Work required:
Only some lines are wanted. Transcribe, exactly, the lines below from the line with "(** ** [removeDuplicateWarnings] *)" up to and including the line with "String.eqb (array_path w)".

Listed entries:
# # # #
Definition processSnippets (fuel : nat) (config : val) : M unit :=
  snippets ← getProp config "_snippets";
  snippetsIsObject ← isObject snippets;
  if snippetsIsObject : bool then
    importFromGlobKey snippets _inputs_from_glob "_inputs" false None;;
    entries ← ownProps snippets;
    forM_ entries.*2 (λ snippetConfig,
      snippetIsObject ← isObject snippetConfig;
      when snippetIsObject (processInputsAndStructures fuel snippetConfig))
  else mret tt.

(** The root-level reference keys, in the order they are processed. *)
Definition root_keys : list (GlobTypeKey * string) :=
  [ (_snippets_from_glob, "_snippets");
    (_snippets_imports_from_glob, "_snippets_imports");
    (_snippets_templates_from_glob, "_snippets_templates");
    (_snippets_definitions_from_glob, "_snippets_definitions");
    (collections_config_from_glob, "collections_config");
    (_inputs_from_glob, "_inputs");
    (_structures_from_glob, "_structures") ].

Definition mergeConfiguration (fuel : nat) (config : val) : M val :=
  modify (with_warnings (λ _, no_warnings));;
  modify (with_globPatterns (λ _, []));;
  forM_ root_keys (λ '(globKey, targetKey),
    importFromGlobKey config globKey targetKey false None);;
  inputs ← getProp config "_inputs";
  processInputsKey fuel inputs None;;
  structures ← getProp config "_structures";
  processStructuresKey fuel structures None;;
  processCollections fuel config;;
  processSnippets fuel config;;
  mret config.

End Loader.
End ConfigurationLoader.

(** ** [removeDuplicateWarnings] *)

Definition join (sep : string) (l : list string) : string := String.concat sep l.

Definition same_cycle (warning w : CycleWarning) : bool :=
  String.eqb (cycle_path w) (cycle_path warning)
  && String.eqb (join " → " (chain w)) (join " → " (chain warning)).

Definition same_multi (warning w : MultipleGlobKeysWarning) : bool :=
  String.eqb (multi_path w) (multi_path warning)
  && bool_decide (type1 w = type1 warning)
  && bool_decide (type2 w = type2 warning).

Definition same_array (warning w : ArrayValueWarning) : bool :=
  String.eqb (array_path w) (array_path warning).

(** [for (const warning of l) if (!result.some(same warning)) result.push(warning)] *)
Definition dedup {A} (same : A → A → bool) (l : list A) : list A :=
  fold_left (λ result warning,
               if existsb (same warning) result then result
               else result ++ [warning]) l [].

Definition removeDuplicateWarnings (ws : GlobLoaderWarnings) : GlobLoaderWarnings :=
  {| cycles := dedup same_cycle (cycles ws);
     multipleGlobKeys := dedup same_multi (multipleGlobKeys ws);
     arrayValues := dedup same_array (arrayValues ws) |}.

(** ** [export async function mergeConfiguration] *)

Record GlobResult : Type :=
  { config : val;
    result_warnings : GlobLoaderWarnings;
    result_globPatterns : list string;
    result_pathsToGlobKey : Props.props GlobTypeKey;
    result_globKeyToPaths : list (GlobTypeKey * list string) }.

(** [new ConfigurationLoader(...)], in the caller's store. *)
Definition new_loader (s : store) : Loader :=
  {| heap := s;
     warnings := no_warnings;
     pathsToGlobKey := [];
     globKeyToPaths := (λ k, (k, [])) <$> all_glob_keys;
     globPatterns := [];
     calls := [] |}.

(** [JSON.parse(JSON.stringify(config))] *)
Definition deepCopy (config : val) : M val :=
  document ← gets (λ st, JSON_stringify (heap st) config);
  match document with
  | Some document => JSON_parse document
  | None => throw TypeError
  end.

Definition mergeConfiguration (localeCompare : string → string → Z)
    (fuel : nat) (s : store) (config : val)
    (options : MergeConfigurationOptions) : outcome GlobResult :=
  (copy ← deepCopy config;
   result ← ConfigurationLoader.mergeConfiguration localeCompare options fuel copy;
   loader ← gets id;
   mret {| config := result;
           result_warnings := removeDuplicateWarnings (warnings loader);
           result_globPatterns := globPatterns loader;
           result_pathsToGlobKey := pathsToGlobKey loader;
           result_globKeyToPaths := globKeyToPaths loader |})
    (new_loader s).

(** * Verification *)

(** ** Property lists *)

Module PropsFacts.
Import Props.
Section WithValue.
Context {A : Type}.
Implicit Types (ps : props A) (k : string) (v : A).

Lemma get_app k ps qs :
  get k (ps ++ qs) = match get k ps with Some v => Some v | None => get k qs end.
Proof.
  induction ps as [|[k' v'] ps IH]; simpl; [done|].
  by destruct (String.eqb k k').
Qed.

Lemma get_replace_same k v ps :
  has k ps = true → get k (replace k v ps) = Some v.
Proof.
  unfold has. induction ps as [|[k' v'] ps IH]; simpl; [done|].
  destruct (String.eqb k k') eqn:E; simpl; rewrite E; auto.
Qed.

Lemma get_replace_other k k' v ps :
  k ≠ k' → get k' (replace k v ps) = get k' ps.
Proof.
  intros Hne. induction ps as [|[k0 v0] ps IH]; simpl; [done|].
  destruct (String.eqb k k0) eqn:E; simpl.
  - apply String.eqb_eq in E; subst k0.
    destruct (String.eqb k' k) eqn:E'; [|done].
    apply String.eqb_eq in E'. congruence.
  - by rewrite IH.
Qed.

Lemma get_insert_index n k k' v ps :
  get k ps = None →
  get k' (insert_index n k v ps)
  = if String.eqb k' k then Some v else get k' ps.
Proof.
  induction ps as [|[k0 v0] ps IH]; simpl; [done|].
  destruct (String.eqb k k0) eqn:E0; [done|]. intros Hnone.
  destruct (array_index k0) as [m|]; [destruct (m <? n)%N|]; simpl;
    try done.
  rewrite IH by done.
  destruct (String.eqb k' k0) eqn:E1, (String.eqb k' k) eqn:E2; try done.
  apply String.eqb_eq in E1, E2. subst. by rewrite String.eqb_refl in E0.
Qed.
# # # #
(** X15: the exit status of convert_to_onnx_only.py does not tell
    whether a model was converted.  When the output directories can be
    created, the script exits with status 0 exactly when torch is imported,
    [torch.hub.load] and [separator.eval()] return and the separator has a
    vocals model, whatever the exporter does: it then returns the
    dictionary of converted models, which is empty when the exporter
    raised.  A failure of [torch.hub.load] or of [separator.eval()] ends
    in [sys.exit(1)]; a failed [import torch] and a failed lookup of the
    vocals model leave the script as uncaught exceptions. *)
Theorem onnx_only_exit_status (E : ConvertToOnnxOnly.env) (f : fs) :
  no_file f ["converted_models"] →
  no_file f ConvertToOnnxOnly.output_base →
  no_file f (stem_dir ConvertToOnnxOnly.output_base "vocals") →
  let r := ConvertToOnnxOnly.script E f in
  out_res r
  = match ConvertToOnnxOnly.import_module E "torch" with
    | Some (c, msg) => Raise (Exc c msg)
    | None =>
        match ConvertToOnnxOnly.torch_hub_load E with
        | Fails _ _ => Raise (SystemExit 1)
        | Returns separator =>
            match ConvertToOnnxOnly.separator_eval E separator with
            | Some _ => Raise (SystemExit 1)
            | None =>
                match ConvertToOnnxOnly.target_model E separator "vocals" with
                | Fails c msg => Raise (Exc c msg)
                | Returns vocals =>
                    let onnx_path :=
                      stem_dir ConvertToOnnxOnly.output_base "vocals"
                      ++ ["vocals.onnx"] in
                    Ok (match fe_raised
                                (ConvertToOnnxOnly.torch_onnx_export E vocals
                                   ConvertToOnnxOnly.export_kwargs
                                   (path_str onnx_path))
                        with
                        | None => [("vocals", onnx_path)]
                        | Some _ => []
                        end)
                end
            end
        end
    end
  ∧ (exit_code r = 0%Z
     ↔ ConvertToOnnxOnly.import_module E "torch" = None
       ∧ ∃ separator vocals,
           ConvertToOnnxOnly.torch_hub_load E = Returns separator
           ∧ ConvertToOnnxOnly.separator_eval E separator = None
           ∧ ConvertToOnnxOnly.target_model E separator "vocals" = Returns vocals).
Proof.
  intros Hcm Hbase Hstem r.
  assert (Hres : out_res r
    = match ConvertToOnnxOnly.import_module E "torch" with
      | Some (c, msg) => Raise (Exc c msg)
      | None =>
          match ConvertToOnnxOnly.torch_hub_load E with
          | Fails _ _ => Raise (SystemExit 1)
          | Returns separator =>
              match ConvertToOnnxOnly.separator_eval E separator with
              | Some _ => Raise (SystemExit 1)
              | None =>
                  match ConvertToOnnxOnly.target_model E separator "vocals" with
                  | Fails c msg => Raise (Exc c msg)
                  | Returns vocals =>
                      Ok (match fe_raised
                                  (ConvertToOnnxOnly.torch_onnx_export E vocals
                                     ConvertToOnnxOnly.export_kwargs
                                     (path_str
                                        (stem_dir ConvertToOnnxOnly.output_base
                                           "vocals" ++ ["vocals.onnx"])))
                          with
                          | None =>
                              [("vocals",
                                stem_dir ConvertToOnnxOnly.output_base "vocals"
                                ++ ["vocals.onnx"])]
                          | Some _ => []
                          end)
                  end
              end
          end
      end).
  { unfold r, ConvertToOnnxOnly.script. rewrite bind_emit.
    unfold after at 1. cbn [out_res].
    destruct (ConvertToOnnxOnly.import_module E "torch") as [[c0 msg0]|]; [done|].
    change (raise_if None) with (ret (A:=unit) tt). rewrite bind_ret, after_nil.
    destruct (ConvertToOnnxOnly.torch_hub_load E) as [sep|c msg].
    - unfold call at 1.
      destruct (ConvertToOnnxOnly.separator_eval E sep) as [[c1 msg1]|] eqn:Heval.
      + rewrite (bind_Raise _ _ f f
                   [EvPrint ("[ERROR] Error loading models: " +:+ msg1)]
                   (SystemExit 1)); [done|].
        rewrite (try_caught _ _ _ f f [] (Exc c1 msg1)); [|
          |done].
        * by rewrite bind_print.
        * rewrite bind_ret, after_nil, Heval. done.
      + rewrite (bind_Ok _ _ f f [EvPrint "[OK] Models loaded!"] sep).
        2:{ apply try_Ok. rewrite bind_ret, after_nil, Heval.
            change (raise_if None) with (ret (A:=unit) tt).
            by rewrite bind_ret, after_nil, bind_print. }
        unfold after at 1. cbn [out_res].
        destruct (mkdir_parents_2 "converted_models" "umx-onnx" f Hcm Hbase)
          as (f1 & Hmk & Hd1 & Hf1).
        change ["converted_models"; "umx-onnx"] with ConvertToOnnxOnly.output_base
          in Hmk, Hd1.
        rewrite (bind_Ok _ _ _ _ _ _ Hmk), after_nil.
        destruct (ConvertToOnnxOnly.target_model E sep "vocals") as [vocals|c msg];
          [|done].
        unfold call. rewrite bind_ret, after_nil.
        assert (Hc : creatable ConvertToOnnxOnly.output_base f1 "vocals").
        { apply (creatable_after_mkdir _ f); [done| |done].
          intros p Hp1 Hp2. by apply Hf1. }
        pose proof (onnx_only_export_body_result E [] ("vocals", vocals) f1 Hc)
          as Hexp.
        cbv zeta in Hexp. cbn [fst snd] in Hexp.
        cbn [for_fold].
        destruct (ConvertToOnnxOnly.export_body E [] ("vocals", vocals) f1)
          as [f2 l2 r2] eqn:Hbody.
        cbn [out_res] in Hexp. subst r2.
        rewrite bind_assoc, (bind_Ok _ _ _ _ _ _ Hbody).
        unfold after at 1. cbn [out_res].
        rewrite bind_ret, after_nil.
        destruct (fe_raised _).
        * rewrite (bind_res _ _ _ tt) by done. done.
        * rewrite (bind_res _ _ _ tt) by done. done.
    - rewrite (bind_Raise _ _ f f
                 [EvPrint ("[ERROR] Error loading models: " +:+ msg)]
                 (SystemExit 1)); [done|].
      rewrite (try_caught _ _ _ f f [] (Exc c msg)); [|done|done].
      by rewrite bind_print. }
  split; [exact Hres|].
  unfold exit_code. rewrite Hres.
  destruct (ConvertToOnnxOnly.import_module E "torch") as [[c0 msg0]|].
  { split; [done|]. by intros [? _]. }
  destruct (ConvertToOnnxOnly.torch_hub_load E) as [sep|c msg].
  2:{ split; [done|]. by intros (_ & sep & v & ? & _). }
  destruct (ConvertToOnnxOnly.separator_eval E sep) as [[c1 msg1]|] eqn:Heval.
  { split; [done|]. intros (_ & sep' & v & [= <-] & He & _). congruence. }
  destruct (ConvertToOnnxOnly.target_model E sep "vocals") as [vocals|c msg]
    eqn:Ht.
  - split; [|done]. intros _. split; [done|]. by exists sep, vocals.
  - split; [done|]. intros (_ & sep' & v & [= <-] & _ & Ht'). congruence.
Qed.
# # # #
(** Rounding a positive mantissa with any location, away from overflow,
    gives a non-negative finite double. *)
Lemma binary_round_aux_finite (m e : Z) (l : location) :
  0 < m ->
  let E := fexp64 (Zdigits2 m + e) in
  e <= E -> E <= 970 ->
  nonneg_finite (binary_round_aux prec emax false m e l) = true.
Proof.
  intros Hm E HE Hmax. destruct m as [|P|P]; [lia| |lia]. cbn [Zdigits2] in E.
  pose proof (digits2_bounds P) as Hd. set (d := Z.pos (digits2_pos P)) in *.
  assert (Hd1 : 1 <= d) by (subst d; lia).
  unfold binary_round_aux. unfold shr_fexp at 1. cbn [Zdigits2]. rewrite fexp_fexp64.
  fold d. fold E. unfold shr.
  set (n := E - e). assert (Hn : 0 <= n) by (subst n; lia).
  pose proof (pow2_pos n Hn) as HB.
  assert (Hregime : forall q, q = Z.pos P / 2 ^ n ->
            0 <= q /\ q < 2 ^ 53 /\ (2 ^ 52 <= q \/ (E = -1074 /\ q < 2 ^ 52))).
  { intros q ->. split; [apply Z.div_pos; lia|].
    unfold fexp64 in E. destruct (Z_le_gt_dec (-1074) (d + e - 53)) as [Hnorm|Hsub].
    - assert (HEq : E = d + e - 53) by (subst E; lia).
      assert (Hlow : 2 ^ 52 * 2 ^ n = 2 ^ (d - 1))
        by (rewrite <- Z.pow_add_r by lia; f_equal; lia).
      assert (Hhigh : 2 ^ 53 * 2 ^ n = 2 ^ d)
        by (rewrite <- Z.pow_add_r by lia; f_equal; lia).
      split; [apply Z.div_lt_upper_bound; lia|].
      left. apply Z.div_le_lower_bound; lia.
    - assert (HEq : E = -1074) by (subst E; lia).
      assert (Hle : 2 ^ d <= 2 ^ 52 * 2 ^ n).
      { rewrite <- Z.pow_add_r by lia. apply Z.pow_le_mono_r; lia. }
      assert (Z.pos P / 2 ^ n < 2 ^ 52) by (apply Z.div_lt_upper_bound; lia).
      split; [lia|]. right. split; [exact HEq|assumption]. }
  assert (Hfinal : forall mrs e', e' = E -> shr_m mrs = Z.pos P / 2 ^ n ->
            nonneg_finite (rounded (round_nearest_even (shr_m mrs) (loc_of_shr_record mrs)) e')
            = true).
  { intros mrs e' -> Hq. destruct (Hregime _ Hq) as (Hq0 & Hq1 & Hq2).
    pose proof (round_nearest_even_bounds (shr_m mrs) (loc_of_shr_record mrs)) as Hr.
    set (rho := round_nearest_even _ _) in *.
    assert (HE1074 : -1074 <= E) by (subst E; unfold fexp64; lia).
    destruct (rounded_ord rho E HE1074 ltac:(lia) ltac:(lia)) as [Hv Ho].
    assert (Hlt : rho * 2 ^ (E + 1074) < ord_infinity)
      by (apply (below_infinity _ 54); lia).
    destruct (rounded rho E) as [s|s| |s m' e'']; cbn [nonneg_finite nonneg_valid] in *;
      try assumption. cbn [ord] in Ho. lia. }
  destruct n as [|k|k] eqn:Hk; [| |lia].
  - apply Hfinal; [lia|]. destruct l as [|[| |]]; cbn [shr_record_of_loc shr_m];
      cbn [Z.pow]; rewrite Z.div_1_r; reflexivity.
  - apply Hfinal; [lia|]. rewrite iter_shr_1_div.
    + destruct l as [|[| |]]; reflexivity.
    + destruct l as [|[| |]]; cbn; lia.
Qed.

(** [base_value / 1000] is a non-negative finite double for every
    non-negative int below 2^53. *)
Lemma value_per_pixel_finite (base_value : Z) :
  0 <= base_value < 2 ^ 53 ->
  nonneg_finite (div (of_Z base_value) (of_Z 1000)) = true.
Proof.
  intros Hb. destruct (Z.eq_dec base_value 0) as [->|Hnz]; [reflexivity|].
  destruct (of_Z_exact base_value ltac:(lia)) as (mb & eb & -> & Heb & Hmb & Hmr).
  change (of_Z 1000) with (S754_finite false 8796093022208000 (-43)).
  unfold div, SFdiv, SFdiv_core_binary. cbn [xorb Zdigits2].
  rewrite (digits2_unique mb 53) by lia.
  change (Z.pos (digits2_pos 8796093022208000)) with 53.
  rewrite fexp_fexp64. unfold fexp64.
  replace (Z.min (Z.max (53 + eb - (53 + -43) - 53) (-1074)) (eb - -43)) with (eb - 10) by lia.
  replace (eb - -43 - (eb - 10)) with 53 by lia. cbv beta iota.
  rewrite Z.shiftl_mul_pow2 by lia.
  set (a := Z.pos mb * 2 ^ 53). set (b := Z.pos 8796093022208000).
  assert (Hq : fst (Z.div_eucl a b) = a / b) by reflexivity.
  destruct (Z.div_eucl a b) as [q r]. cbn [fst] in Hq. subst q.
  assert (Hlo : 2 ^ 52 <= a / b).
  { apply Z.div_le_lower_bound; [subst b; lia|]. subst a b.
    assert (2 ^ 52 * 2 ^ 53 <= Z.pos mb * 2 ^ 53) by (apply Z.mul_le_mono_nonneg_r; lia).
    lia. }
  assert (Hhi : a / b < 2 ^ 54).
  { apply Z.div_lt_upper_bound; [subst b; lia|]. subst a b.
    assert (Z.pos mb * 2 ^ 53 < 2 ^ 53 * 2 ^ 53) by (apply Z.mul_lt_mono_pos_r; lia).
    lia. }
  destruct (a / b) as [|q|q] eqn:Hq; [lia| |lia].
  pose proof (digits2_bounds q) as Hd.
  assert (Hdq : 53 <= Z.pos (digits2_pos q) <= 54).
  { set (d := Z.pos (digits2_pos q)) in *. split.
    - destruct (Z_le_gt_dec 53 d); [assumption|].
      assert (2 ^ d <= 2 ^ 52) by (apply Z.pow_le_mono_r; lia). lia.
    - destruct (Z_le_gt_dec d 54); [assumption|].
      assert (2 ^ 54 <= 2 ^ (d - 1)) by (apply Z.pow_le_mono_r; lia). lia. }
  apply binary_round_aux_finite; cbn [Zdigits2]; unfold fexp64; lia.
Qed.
# # # #
Response:
(** ** [removeDuplicateWarnings] *)

Definition join (sep : string) (l : list string) : string := String.concat sep l.

Definition same_cycle (warning w : CycleWarning) : bool :=
  String.eqb (cycle_path w) (cycle_path warning)
  && String.eqb (join " → " (chain w)) (join " → " (chain warning)).

Definition same_multi (warning w : MultipleGlobKeysWarning) : bool :=
  String.eqb (multi_path w) (multi_path warning)
  && bool_decide (type1 w = type1 warning)
  && bool_decide (type2 w = type2 warning).

Definition same_array (warning w : ArrayValueWarning) : bool :=
  String.eqb (array_path w) (array_path warning).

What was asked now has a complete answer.